Material supplied START
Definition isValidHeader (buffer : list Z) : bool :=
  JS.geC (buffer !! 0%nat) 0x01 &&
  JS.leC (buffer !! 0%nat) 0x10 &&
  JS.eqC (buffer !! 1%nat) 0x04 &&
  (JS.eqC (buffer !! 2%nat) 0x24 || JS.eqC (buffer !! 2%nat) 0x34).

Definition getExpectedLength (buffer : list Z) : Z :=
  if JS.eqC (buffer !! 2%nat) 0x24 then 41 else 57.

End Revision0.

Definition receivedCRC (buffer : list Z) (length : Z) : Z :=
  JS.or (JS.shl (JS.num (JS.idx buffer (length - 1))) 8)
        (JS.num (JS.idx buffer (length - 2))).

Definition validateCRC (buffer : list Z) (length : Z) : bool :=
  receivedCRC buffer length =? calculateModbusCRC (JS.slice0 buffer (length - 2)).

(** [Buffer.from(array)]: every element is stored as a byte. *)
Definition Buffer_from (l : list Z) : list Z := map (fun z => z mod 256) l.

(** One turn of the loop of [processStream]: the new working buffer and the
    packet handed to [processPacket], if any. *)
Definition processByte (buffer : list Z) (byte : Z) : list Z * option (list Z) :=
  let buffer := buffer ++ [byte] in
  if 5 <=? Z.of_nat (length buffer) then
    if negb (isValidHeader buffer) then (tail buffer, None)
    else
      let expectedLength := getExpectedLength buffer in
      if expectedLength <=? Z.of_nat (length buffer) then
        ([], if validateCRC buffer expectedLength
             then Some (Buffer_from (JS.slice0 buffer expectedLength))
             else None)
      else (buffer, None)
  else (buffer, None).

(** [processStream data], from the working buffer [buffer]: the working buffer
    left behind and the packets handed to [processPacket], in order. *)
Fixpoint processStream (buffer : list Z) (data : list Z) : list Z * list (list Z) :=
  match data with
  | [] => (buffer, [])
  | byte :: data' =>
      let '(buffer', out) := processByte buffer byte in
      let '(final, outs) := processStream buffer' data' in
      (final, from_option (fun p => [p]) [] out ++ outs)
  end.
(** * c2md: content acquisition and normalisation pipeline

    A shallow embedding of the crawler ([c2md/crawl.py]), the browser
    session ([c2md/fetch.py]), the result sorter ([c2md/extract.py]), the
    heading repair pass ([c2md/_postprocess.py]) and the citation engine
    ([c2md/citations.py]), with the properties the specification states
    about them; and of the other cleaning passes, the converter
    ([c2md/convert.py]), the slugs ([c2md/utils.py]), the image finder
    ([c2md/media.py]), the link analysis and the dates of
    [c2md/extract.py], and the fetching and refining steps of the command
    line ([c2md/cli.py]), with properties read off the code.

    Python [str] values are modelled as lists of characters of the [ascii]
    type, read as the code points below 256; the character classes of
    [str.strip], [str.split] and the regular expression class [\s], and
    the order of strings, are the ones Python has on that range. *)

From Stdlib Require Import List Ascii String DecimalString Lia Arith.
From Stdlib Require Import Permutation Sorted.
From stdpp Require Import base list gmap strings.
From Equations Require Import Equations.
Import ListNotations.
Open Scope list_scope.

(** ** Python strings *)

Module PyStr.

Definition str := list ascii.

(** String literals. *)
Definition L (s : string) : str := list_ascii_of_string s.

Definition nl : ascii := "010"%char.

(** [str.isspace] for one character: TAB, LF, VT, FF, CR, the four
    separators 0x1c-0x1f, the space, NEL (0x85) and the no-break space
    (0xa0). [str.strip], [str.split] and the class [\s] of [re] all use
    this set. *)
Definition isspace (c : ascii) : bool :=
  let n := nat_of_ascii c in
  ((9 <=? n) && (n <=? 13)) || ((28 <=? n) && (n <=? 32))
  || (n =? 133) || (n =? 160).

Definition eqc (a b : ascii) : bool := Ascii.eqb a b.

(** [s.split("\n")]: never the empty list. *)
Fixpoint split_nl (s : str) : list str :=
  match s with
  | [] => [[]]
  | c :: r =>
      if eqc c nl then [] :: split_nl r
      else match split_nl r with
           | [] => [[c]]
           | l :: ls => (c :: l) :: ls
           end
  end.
Material supplied END
Material supplied START
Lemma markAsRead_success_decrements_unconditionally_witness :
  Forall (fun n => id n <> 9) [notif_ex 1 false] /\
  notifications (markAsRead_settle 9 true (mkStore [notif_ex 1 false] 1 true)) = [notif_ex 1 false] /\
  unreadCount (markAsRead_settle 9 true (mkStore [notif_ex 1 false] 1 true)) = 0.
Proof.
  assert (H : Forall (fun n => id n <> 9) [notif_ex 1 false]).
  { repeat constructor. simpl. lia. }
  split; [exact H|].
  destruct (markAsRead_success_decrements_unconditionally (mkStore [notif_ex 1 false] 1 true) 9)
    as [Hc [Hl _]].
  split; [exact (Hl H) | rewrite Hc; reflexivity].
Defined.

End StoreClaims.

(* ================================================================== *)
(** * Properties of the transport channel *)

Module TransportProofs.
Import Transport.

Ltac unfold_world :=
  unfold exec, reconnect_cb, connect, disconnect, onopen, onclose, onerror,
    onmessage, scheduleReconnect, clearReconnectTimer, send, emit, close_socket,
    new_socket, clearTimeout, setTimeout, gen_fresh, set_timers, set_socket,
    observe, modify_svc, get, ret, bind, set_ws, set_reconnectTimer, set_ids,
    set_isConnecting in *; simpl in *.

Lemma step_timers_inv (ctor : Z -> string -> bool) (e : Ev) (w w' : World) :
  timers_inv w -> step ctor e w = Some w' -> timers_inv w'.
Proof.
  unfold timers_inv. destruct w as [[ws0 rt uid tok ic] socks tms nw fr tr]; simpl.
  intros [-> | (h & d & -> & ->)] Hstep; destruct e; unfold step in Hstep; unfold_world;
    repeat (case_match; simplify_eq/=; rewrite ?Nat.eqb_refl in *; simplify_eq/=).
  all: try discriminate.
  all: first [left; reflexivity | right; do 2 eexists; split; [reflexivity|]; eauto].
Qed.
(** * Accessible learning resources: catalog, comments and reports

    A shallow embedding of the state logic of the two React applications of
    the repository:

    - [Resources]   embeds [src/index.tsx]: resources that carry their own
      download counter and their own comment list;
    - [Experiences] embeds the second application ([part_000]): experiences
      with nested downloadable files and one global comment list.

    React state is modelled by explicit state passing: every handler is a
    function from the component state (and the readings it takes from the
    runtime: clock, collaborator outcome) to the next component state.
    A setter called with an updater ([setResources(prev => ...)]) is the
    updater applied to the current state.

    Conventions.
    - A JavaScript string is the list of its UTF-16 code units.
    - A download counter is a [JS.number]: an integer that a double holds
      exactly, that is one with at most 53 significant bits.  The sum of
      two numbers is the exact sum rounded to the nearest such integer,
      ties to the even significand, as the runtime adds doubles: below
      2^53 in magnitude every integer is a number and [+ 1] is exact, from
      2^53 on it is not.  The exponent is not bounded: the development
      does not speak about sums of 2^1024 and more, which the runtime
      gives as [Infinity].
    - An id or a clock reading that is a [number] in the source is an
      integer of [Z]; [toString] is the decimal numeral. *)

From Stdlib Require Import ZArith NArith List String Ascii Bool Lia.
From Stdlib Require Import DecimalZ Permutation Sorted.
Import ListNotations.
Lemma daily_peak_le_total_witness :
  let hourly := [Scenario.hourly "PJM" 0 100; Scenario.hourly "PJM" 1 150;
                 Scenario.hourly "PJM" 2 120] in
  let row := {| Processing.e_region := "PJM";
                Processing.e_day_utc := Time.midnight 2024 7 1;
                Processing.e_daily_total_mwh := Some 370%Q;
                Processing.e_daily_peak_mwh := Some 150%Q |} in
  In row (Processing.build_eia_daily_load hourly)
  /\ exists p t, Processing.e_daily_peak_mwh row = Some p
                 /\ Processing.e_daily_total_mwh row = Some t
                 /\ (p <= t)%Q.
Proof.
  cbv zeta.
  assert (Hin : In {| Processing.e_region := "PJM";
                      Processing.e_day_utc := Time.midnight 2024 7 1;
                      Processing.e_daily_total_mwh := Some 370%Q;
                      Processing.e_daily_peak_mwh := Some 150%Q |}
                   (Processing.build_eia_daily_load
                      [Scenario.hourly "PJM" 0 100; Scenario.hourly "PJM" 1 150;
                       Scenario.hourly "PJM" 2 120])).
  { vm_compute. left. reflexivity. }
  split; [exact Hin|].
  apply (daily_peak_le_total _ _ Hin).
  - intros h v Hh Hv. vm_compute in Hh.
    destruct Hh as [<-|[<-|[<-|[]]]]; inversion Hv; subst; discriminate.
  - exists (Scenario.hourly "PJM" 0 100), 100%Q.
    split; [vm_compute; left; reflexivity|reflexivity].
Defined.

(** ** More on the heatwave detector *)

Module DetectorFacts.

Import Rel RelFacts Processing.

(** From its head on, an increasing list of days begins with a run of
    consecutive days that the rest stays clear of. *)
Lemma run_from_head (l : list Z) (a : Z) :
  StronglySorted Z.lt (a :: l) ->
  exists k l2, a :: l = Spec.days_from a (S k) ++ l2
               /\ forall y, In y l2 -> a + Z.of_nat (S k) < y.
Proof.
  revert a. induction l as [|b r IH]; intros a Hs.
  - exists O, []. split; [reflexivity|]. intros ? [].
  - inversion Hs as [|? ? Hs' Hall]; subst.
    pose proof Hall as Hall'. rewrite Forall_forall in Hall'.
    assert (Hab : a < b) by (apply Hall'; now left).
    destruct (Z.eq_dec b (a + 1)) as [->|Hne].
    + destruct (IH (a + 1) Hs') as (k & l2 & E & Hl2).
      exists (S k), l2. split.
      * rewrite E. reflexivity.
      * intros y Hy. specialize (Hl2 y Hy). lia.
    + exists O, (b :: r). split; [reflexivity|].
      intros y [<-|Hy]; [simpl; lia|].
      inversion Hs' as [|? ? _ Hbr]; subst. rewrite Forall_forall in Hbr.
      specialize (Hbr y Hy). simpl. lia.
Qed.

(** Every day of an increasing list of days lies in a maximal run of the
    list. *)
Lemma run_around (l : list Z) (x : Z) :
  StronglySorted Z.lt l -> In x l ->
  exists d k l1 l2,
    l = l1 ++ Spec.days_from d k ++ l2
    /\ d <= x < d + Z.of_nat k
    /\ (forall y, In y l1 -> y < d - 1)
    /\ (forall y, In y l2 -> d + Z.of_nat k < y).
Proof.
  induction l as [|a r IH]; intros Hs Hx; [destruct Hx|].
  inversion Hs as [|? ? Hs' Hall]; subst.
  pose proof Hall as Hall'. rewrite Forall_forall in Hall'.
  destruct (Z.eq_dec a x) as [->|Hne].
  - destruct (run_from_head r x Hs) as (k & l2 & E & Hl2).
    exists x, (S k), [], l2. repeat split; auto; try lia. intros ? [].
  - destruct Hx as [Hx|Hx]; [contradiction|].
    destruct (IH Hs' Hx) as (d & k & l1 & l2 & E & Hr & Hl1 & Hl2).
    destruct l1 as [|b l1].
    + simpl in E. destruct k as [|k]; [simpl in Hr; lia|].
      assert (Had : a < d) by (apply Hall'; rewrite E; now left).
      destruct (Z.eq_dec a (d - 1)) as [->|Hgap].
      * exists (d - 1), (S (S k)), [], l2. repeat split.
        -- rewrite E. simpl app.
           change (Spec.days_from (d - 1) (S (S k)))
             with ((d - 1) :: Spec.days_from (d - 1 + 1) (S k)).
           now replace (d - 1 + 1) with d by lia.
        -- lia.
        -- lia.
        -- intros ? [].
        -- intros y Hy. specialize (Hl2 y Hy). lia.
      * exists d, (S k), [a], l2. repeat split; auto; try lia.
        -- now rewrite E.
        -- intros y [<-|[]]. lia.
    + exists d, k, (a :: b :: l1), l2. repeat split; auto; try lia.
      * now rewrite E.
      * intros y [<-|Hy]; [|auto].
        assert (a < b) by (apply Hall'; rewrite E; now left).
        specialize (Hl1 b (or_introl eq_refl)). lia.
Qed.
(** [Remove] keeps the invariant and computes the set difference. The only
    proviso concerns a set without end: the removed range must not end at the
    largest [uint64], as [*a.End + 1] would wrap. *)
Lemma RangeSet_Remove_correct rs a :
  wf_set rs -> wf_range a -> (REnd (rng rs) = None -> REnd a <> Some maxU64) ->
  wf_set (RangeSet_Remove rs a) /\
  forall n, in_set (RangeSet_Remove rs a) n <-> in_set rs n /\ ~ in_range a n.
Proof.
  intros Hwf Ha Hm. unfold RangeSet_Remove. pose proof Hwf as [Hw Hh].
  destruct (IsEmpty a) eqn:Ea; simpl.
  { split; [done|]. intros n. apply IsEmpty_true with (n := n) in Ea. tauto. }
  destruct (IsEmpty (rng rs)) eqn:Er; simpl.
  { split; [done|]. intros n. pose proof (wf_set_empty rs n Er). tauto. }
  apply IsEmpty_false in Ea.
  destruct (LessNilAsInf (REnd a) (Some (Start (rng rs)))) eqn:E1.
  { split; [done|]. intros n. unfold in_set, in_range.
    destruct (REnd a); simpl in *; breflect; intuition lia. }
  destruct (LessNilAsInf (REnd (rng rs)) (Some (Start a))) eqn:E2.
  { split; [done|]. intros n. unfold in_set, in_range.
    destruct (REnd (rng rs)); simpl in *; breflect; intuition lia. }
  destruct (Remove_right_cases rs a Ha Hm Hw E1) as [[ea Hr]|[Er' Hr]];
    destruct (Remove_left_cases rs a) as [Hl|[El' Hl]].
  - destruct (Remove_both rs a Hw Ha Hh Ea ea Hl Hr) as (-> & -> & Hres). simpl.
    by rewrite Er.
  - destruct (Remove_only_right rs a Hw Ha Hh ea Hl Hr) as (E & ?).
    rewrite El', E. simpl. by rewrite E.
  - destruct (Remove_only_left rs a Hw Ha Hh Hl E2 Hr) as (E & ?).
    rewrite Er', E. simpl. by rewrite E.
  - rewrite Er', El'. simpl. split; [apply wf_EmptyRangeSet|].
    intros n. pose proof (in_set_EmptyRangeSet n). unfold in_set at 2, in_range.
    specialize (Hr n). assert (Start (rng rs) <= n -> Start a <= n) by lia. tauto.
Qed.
Material supplied END
**About this task:** Out of the data above, set down the lines from the one with "l1 -> y < d - 1)" to the one with "-- intros ? [].", both included, exactly as written and with no additions.

**Solution:**
    /\ (forall y, In y l1 -> y < d - 1)
    /\ (forall y, In y l2 -> d + Z.of_nat k < y).
Proof.
  induction l as [|a r IH]; intros Hs Hx; [destruct Hx|].
  inversion Hs as [|? ? Hs' Hall]; subst.
  pose proof Hall as Hall'. rewrite Forall_forall in Hall'.
  destruct (Z.eq_dec a x) as [->|Hne].
  - destruct (run_from_head r x Hs) as (k & l2 & E & Hl2).
    exists x, (S k), [], l2. repeat split; auto; try lia. intros ? [].
  - destruct Hx as [Hx|Hx]; [contradiction|].
    destruct (IH Hs' Hx) as (d & k & l1 & l2 & E & Hr & Hl1 & Hl2).
    destruct l1 as [|b l1].
    + simpl in E. destruct k as [|k]; [simpl in Hr; lia|].
      assert (Had : a < d) by (apply Hall'; rewrite E; now left).
      destruct (Z.eq_dec a (d - 1)) as [->|Hgap].
      * exists (d - 1), (S (S k)), [], l2. repeat split.
        -- rewrite E. simpl app.
           change (Spec.days_from (d - 1) (S (S k)))
             with ((d - 1) :: Spec.days_from (d - 1 + 1) (S k)).
           now replace (d - 1 + 1) with d by lia.
        -- lia.
        -- lia.
        -- intros ? [].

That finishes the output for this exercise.